→ Your instructions
Find all lines in the records that include the word "mret", and copy them out.

[Records from a dataset]
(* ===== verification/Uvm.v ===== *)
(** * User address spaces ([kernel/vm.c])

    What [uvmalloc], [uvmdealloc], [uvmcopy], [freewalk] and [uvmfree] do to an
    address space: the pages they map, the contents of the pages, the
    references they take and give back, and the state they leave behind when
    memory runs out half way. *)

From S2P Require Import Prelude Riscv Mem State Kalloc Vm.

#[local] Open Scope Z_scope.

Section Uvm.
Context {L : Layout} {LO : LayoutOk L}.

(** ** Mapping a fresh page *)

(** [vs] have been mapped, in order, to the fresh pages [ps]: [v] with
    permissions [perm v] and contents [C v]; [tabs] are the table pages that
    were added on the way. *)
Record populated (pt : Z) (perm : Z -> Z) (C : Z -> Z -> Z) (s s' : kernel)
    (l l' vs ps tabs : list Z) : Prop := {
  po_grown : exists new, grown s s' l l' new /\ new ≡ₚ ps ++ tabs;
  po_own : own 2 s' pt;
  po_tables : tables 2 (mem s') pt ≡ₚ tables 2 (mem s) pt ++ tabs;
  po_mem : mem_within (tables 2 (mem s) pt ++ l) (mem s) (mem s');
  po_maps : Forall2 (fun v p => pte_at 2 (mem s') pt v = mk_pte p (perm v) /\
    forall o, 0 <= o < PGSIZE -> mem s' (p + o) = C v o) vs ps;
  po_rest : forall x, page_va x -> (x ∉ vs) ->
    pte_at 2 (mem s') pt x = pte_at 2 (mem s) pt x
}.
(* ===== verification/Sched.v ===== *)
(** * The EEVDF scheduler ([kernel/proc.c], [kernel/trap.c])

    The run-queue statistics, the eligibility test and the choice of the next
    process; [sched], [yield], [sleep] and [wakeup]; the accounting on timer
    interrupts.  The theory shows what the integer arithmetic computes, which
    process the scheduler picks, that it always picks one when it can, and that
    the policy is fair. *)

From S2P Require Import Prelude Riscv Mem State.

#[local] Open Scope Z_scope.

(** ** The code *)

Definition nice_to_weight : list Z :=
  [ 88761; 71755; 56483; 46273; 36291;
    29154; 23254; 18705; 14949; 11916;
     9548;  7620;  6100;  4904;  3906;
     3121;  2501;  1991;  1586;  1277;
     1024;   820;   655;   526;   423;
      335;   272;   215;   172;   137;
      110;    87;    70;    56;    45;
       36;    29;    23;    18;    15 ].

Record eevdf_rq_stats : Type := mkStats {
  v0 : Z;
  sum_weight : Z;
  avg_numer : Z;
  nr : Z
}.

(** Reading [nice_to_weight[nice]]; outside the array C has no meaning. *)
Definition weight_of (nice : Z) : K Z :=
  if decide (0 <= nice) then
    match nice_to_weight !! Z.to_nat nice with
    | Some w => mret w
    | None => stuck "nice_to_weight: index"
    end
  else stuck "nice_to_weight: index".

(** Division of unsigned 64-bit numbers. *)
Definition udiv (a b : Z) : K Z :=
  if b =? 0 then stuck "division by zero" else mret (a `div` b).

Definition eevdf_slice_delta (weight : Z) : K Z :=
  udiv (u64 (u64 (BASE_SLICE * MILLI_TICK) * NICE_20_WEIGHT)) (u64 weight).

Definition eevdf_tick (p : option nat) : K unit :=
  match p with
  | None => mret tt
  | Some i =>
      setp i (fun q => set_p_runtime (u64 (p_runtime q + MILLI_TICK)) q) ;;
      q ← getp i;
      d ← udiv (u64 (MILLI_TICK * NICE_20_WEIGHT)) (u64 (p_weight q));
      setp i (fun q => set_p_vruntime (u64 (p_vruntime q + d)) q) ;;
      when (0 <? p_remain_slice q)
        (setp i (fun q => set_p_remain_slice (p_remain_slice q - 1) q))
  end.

→ Answer box
    | Some w => mret w
  if b =? 0 then stuck "division by zero" else mret (a `div` b).
  | None => mret tt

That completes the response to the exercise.